Conway's Game of Life on the GPU

Published: 2012-08-27
Updated: 2020-05-09
Author: Jaeden Amero

Conway's Game of Life Rendered with the GPU

Play

Conway's Game of Life with WebGL

A squiggle and some life drawn in Conway's Game of Life

Motivation

I am very interested in simple systems that exhibit complexity, and Conway's Game of Life has some very simple rules. If a living cell has two or three neighbors, it keeps on living. If a dead cell has three neighbors, it becomes alive. The rules are that simple, yet its world is capable of great complexity.

The GPU is a wonderful resource for performing parallel tasks, and Life is very parallel. Every cell is changed at once in parallel based on how many neighboring cells it has. I set out to use the GPU to implement the Game of Life

I first implemented it using OpenCL on Mac OS X. I thought OpenCL would be cross platform enough. However, I was disappointed by the runtimes available on Windows and Linux. The skeleton code required for each platform was different. Some runtimes only ran code on the CPU and not the GPU, and some not on their creator's competitor's GPUs. I got fed up with the mess and decided not to publish anything.

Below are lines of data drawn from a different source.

(* ===== verification/Gossipsub.v ===== *)
(** * Gossipsub (node/networking/gossipsub/behavior.py)

    Subscriptions, publishing, the handlers of incoming RPCs, the heartbeat and the
    framing of both directions.  A method runs as one step: the code suspends only while
    it writes to a stream, puts an event on a queue or sleeps, and every check stands in
    the same uninterrupted stretch as the update it guards.  The frames handed to the
    outbound streams and the events put on the queue are recorded in order.  Broadcasts
    of subscriptions are background tasks, which wait in a list until they are run. *)

From S2P Require Import Prelude Pydict Uint Ssz Sha256 Merkle Containers SszRecords Varint Snappy ReqResp.
From S2P Require Import StateMonad GossipRpc GossipState.

Definition PRUNE_BACKOFF : Z := 60.
Definition IDONTWANT_SIZE_THRESHOLD : Z := 1024.
Definition GOSSIP_RETRANSMISSION : Z := 3.
Definition MAX_IWANT_MESSAGE_IDS_PER_REQUEST : Z := 5000.

(** The readings of the clock and the outcomes of [random.sample] *)
Class Environment := {
  time_at : nat -> Z;
  sample_at : nat -> list bytes -> nat -> list bytes;
  sample_part n l k : sample_at n l k ⊆+ l;
  sample_length n l k : (k <= length l)%nat -> length (sample_at n l k) = k
}.

Definition _try_decompress (data : bytes) : bytes * bytes :=
  match decompress data with
  | Ok decompressed => (decompressed, MESSAGE_DOMAIN_VALID_SNAPPY)
  | Err _ => (data, MESSAGE_DOMAIN_INVALID_SNAPPY)
  end.

Inductive GossipsubEvent :=
| GossipsubMessageEvent (peer_id : PeerId) (topic : TopicId) (data : bytes) (message_id : MessageId)
| GossipsubPeerEvent (peer_id : PeerId) (topic : TopicId) (subscribed : bool).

Then, a few weeks ago, I heard about WebCL. It sounded nice, but it unfortunately isn't very well supported in browsers, currently. It requires plugins from Nokia or Samsung. Nokia's plugin only works with Firefox and Samsung's only works with Safari. Again, I was disappointed.

I had just seen a cool, interactive infographic that displays global small arms imports and exports when I thought that I could do Life in WebGL. I did some learning and found WebGL to be very well suited for what I wanted to make: it provides access to the GPU in a platform agnostic way.</a>

I grabbed a WebGL example from mr.doob. Thank you, mr.doob. His example contained a bit of boilerplate to get me started. I then set out to write my first GLSL compute shader.

How it Works

Here's how it works. mr.doob's example is of a single texture on a single quad. We would like to do some computation before rendering, though. We create two textures for use as frame buffers (so we can render to them). We also need a new fragment shader to perform the computation. This shader will alternatively read from one, previous state, texture (to count neighbors of all the cells) and write to the other, current state, texture; the game world is double buffered. Our rendering fragment shader will take whatever texture is ready and sample it in order to generate pretty pictures.

How to Play

How you play is up to you. I've given you the game world and a 2x2 mouse cursor. You can draw stuff in the box. That is all. Enjoy!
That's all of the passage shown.